:: Try it ::
What lines of the data hold the string "eexists"? Pull each one out.
── Supplied records ──
(* ===== verification/PasskeysProps.v ===== *)
(** * Passkeys: buffers survive the transport

    The text of a buffer is safe in a URL and is read back as the same bytes, by
    the options of a request on both sites. *)

From S2P Require Import Prelude JsStr JsNum JsJson JsUri Passkeys.
Local Open Scope js_scope.

Definition bytes_ok (l : list N) : Prop := Forall (fun b => (b < 256)%N) l.

(** ** Groups of three bytes *)

Lemma list_ind3 {A} (P : list A -> Prop) :
  P [] -> (forall a, P [a]) -> (forall a b, P [a; b]) -> (forall a b c t, P t -> P (a :: b :: c :: t)) -> forall l, P l.
Proof.
  intros H0 H1 H2 H3 l. enough (P l /\ (forall a, P (a :: l)) /\ forall a b, P (a :: b :: l)) by tauto.
  induction l as [|x l (IH & IH1 & IH2)]; [tauto|]. auto.
Qed.


Lemma sextets_small l : bytes_ok l -> Forall (fun v => (v < 64)%N) (sextets l).
Proof.
  unfold bytes_ok. induction l as [| | |a b c t IH] using list_ind3; cbn [sextets]; rewrite ?Forall_cons.
  - done.
  - intros [? _]. repeat split; [divlia..|done].
  - intros (? & ? & _). repeat split; [divlia..|done].
  - intros (? & ? & ? & ?). repeat split; [divlia..|auto].
Qed.

Lemma octets_sextets l : bytes_ok l -> octets (sextets l) = l.
Proof.
  unfold bytes_ok. induction l as [| | |a b c t IH] using list_ind3; cbn [sextets octets]; rewrite ?Forall_cons.
  - done.
  - intros [? _]. f_equal. divlia.
  - intros (? & ? & _). repeat f_equal; divlia.
  - intros (? & ? & ? & ?). rewrite IH by done. repeat f_equal; divlia.
Qed.

Lemma sextets_length l : (length (sextets l) mod 4 <> 1)%nat.
Proof.
  induction l as [| | |a b c t IH] using list_ind3; cbn [sextets length]; [done..|].
  replace (S (S (S (S (length (sextets t)))))) with (length (sextets t) + 1 * 4)%nat by lia.
  by rewrite Nat.Div0.mod_add.
Qed.

(** ** Characters *)

Lemma small_cases (P : N -> bool) n : forallb P (map N.of_nat (seq 0 (N.to_nat n))) = true -> forall v, (v < n)%N -> P v = true.
Proof.
  rewrite forallb_forall. intros H v Hv. apply H, in_map_iff. exists (N.to_nat v).
  split; [lia|]. apply in_seq. lia.
Qed.

Definition url_safe (c : jschar) : bool := is_word c || (c =? 45)%N.

Lemma url_char v : (v < 64)%N ->
  b64_val (b64_char v) = Some v /\ from_url (to_url (b64_char v)) = b64_char v /\ url_safe (to_url (b64_char v)) = true
  /\ ascii_space (b64_char v) = false /\ b64_char v <> eq_char.
Proof.
  intros Hv. unfold eq_char.
  set (P := fun v => bool_decide (b64_val (b64_char v) = Some v)
    && (from_url (to_url (b64_char v)) =? b64_char v)%N && url_safe (to_url (b64_char v))
    && negb (ascii_space (b64_char v)) && negb (b64_char v =? 61)%N).
  assert (P v = true) as H by (apply (small_cases P 64); [vm_compute; reflexivity|done]). unfold P in H.
  rewrite !andb_true_iff, bool_decide_eq_true, N.eqb_eq, !negb_true_iff, N.eqb_neq in H. tauto.
Qed.

Lemma b64_vals_chars vs : Forall (fun v => (v < 64)%N) vs -> b64_vals (map b64_char vs) = Some vs.
Proof. induction 1 as [|v vs Hv _ IH]; [done|]. cbn [map b64_vals]. by rewrite (proj1 (url_char v Hv)), IH. Qed.

(** ** The padding *)

Lemma padding_cases n : (n mod 4 <> 1)%nat -> ((n + pad_length n) mod 4 = 0)%nat /\ (pad_length n <= 2)%nat.
Proof.
  intros H. rewrite Nat.Div0.add_mod. unfold pad_length. assert (n mod 4 < 4)%nat as Hr by (apply Nat.mod_upper_bound; lia).
  destruct (n mod 4) as [|[|[|[|r]]]]; [by split; cbn; lia..|lia].
Qed.

Lemma rev_not_eq s : Forall (fun c => c <> eq_char) s ->
  match rev s with c :: _ => (c =? 61)%N = false | [] => True end.
Proof.
  intros Hs. apply Forall_rev in Hs. destruct (rev s) as [|c t]; [done|]. rewrite Forall_cons in Hs. apply N.eqb_neq, Hs.
Qed.

Lemma strip_padding_eq s : strip_padding s =
  if Nat.eqb (length s mod 4) 0 then
    match rev s with
    | a :: b :: t => if (a =? 61)%N then if (b =? 61)%N then rev t else rev (b :: t) else s
    | [a] => if (a =? 61)%N then [] else s
    | [] => s
    end
  else s.
Proof.
  unfold strip_padding. destruct (Nat.eqb _ _); [|done]. destruct (rev s) as [|a [|b t]]; [done|..];
    (destruct (a =? 61)%N eqn:E; [apply N.eqb_eq in E as ->|]).
  - done.
  - destruct a as [|a]; [done|]. by do 6 (destruct a as [a|a|]; try done).
  - destruct (b =? 61)%N eqn:E; [by apply N.eqb_eq in E as ->|].
    destruct b as [|b]; [done|]. by do 6 (destruct b as [b|b|]; try done).
  - destruct a as [|a]; [done|]. by do 6 (destruct a as [a|a|]; try done).
Qed.

Lemma strip_padded s : Forall (fun c => c <> eq_char) s -> (length s mod 4 <> 1)%nat ->
  strip_padding (s ++ replicate (pad_length (length s)) eq_char) = s.
Proof.
  intros Hs Hn. pose proof (padding_cases _ Hn) as [Hm Hp]. apply rev_not_eq in Hs. rewrite strip_padding_eq.
  rewrite length_app, length_replicate, Hm, rev_app_distr. cbn [Nat.eqb].
  destruct (pad_length (length s)) as [|[|[|k]]]; [| | |lia];
    cbn [replicate rev app]; rewrite ?app_nil_r, ?rev_involutive.
  - destruct (rev s) as [|a [|b t]]; [done|by rewrite Hs..].
  - assert (s = rev (rev s)) as E by (by rewrite rev_involutive). change (eq_char =? 61)%N with true.
    by destruct (rev s) as [|a t]; [|rewrite Hs].
  - done.
Qed.

(** ** The text of a buffer *)

Lemma btoa_bytes l : bytes_ok l ->
  btoa l = Some (map b64_char (sextets l) ++ replicate (pad_length (length (sextets l))) eq_char).
Proof.
  intros H. unfold btoa. replace (forallb _ l) with true; [done|]. symmetry. apply forallb_forall. intros b Hb.
  apply N.ltb_lt. unfold bytes_ok in H. rewrite List.Forall_forall in H. by apply H.
Qed.

Lemma bytes_mod l : bytes_ok l -> map (fun b => (b mod 256)%N) l = l.
Proof. induction 1 as [|b l Hb _ IH]; [done|]. cbn [map]. by rewrite IH, N.mod_small. Qed.

Lemma drop_padding s k : Forall (fun c => c <> eq_char) s ->
  rev (dropb (N.eqb eq_char) (rev (s ++ replicate k eq_char))) = s.
Proof.
  intros Hs. assert (rev (replicate k eq_char) = replicate k eq_char) as Hk.
  { induction k as [|k IH]; [done|]. cbn [replicate rev]. by rewrite IH, <- replicate_cons_app. }
  rewrite rev_app_distr, Hk. clear Hk.
  assert (dropb (N.eqb eq_char) (replicate k eq_char ++ rev s) = dropb (N.eqb eq_char) (rev s)) as -> by
    (induction k; [done|cbn [replicate app dropb]; by rewrite N.eqb_refl]).
  pose proof (rev_not_eq s Hs) as Hr. assert (s = rev (rev s)) as E by (by rewrite rev_involutive).
  destruct (rev s) as [|c t]; [done|]. cbn [dropb]. rewrite N.eqb_sym. unfold eq_char. by rewrite Hr.
Qed.

Lemma chars_not_eq l : Forall (fun v => (v < 64)%N) l -> Forall (fun c => c <> eq_char) (map (fun v => to_url (b64_char v)) l).
Proof.
  intros H. rewrite Forall_map. eapply Forall_impl; [exact H|]. cbn. intros v Hv E.
  destruct (url_char v Hv) as (_ & Hf & _ & _ & Hn). rewrite E in Hf. by apply Hn.
Qed.

Lemma url_text l : bytes_ok l -> arrayBufferToBase64Url (Some l) = map (fun v => to_url (b64_char v)) (sextets l).
Proof.
  intros H. unfold arrayBufferToBase64Url. rewrite bytes_mod, btoa_bytes by done.
  rewrite map_app, map_map, (fmap_replicate to_url _ eq_char : map to_url _ = _). apply (drop_padding _ _ (chars_not_eq _ (sextets_small l H))).
Qed.

Lemma read_back l : bytes_ok l -> base64UrlToArrayBuffer (Some (buffer_text l)) = Returns l.
Proof.
  intros H. unfold buffer_text, base64UrlToArrayBuffer. rewrite url_text by done.
  pose proof (sextets_small l H) as Hs. set (t := map _ (sextets l)).
  destruct (json_truthy (JStr t)) eqn:Et.
  2: { assert (sextets l = []) as E by (destruct (sextets l); [done|by vm_compute in Et]).
       rewrite <- (octets_sextets l H), E. done. }
  cbn [padded_text]. rewrite map_app, (fmap_replicate from_url _ eq_char : map from_url _ = _).
  replace (map from_url t) with (map b64_char (sextets l)).
  2: { unfold t. rewrite map_map. apply List.map_ext_in. intros v Hv. rewrite List.Forall_forall in Hs.
       symmetry. exact (proj1 (proj2 (url_char v (Hs v Hv)))). }
  unfold t. rewrite length_map. unfold atob.
  assert (Forall (fun c => c <> eq_char) (map b64_char (sextets l))) as Hc.
  { rewrite Forall_map. eapply Forall_impl; [exact Hs|]. intros v Hv. exact (proj2 (proj2 (proj2 (proj2 (url_char v Hv))))). }
  replace (List.filter _ _) with (map b64_char (sextets l) ++ replicate (pad_length (length (map b64_char (sextets l)))) eq_char).
  - rewrite strip_padded by (rewrite ?length_map; auto using sextets_length). rewrite length_map.
    rewrite (proj2 (Nat.eqb_neq _ _) (sextets_length l)). rewrite b64_vals_chars by done. cbn [fmap option_fmap option_map].
    by rewrite octets_sextets.
  - rewrite length_map. symmetry. apply forallb_filter_id. rewrite forallb_app, andb_true_iff. split.
    + apply forallb_forall. intros c (v & <- & Hv)%in_map_iff. rewrite List.Forall_forall in Hs.
      by rewrite (proj1 (proj2 (proj2 (proj2 (url_char v (Hs v Hv)))))).
    + apply forallb_forall. intros c Hc'. apply list_elem_of_In, elem_of_replicate_inv in Hc'. by subst.
Qed.

(** ** Requests and payloads *)

(** The options the server sends for a challenge and the ids of the credentials. *)
Definition server_credential (id : list N) : json := JObj [(js "type", JStr (js "public-key")); (js "id", buffer_text id)].
Definition server_options (challenge : list N) (ids : list (list N)) : json :=
  JObj [(js "publicKey", JObj [(js "challenge", buffer_text challenge); (js "timeout", JNum (num_of_Z 60000));
                               (js "allowCredentials", JArr (map server_credential ids))])].

Lemma wmap_items (f : json -> outcome wval) g ids :
  Forall bytes_ok ids -> (forall id, bytes_ok id -> f (server_credential id) = Returns (g id)) ->
  wmap f (map server_credential ids) = Returns (map g ids).
Proof.
  intros H Hf. induction H as [|id ids Hid _ IH]; [done|]. cbn [map wmap]. by rewrite Hf, IH.
Qed.

Lemma decode_item_exact id : bytes_ok id ->
  decode_item (server_credential id) = Returns (WObj [(js "type", WJson (JStr (js "public-key"))); (js "id", WBuffer id)]).
Proof. intros H. unfold decode_item. change (member_or_throw _ _) with (Returns (Some (buffer_text id))). cbn [obind]. by rewrite read_back. Qed.

Lemma decode_credential_exact id : bytes_ok id ->
  decode_credential (server_credential id) = Returns (WObj [(js "id", WBuffer id); (js "type", WJson (JStr (js "public-key")))]).
Proof. intros H. unfold decode_credential. change (member_or_throw _ _) with (Returns (Some (buffer_text id))). cbn [obind]. by rewrite read_back. Qed.

(** C37: the challenge and the ids of a passkey request reach the browser of
    either site as the bytes the server encoded, and the payload built from the
    browser's answer carries raw id, authenticator data, client data and
    signature as texts that decode to the same bytes. *)
Theorem passkey_bytes_kept challenge ids (c : PublicKeyCredential AssertionResponse) payload :
  bytes_ok challenge -> Forall bytes_ok ids ->
  bytes_ok (pk_rawId c) -> bytes_ok (ar_authenticatorData (pk_response c)) ->
  bytes_ok (ar_clientDataJSON (pk_response c)) -> bytes_ok (ar_signature (pk_response c)) ->
  buildAssertionResult (Some c) = Some payload ->
  (exists o, prepareCredentialRequestOptions (server_options challenge ids) = Returns o
     /\ wget (js "challenge") o = Some (WBuffer challenge)
     /\ wget (js "allowCredentials") o
        = Some (WArr (map (fun id => WObj [(js "type", WJson (JStr (js "public-key"))); (js "id", WBuffer id)]) ids)))
  /\ (exists o, prepareCustomerRequestOptions (server_options challenge ids) = Returns o
     /\ wget (js "challenge") o = Some (WBuffer challenge)
     /\ wget (js "allowCredentials") o
        = Some (WArr (map (fun id => WObj [(js "id", WBuffer id); (js "type", WJson (JStr (js "public-key")))]) ids)))
  /\ base64UrlToArrayBuffer (jfield (js "rawId") payload) = Returns (pk_rawId c)
  /\ forall r, jfield (js "response") payload = Some r ->
     base64UrlToArrayBuffer (jfield (js "authenticatorData") r) = Returns (ar_authenticatorData (pk_response c))
     /\ base64UrlToArrayBuffer (jfield (js "clientDataJSON") r) = Returns (ar_clientDataJSON (pk_response c))
     /\ base64UrlToArrayBuffer (jfield (js "signature") r) = Returns (ar_signature (pk_response c)).
Proof.
  intros Hch Hids Hraw Ha Hd Hs Hp. cbn [buildAssertionResult] in Hp. apply (inj Some) in Hp as <-. repeat split.
  - unfold prepareCredentialRequestOptions. change (option_source _) with
      (Some (JObj [(js "challenge", buffer_text challenge); (js "timeout", JNum (num_of_Z 60000));
                   (js "allowCredentials", JArr (map server_credential ids))])). cbn [json_truthy].
    change (jfield (js "challenge") _) with (Some (buffer_text challenge)). rewrite read_back by done. cbn [obind].
    unfold decode_list. change (jfield (js "allowCredentials") _) with (Some (JArr (map server_credential ids))).
    cbv iota. rewrite (wmap_items _ _ _ Hids decode_item_exact). cbn [obind]. eexists. split; [reflexivity|]. by split.
  - unfold prepareCustomerRequestOptions. change (option_source _) with
      (Some (JObj [(js "challenge", buffer_text challenge); (js "timeout", JNum (num_of_Z 60000));
                   (js "allowCredentials", JArr (map server_credential ids))])). cbn [json_truthy].
    change (jfield (js "challenge") _) with (Some (buffer_text challenge)). rewrite read_back by done. cbn [obind].
    change (jfield (js "allowCredentials") _) with (Some (JArr (map server_credential ids))).
    cbv iota. rewrite (wmap_items _ _ _ Hids decode_credential_exact). cbn [obind]. eexists. split; [reflexivity|]. by split.
  - by apply read_back.
  - apply (inj Some) in H as <-. by apply read_back.
  - apply (inj Some) in H as <-. by apply read_back.
  - apply (inj Some) in H as <-. by apply read_back.
Qed.

(** The text of a buffer needs no escapes in a URL and has no padding. *)
Lemma text_url_safe l : bytes_ok l -> forallb url_safe (arrayBufferToBase64Url (Some l)) = true.
Proof.
  intros H. rewrite url_text by done. apply forallb_forall. intros c (v & <- & Hv)%in_map_iff.
  pose proof (sextets_small l H) as Hs. rewrite List.Forall_forall in Hs. by destruct (url_char v (Hs v Hv)) as (_ & _ & ? & _).
Qed.

Definition sample_credential : PublicKeyCredential AssertionResponse :=
  mkCredential (js "-_8") [251; 255]%N (js "public-key") JNull
    (mkAssertion [0; 16; 131]%N [123; 125]%N [255; 254; 253; 252]%N None) None.

Lemma passkey_bytes_kept_witness :
  (exists o, prepareCredentialRequestOptions (server_options [251; 255; 0]%N [[1]; []; [2; 3; 4; 5]]%N) = Returns o
     /\ wget (js "challenge") o = Some (WBuffer [251; 255; 0]%N))
  /\ base64UrlToArrayBuffer (jfield (js "rawId") (credential_payload sample_credential [])) = Returns [251; 255]%N.
Proof.
  destruct (buildAssertionResult (Some sample_credential)) as [payload|] eqn:E; [|discriminate].
  destruct (passkey_bytes_kept [251; 255; 0]%N [[1]; []; [2; 3; 4; 5]]%N sample_credential payload)
    as ((o & Ho & Hc & _) & _ & Hraw & _);
    [unfold bytes_ok; repeat constructor; done..|exact E|]. split; [by exists o|].
  injection E as <-. exact Hraw.
Defined.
───
:: Solved problem ::
    cbv iota. rewrite (wmap_items _ _ _ Hids decode_item_exact). cbn [obind]. eexists. split; [reflexivity|]. by split.
    cbv iota. rewrite (wmap_items _ _ _ Hids decode_credential_exact). cbn [obind]. eexists. split; [reflexivity|]. by split.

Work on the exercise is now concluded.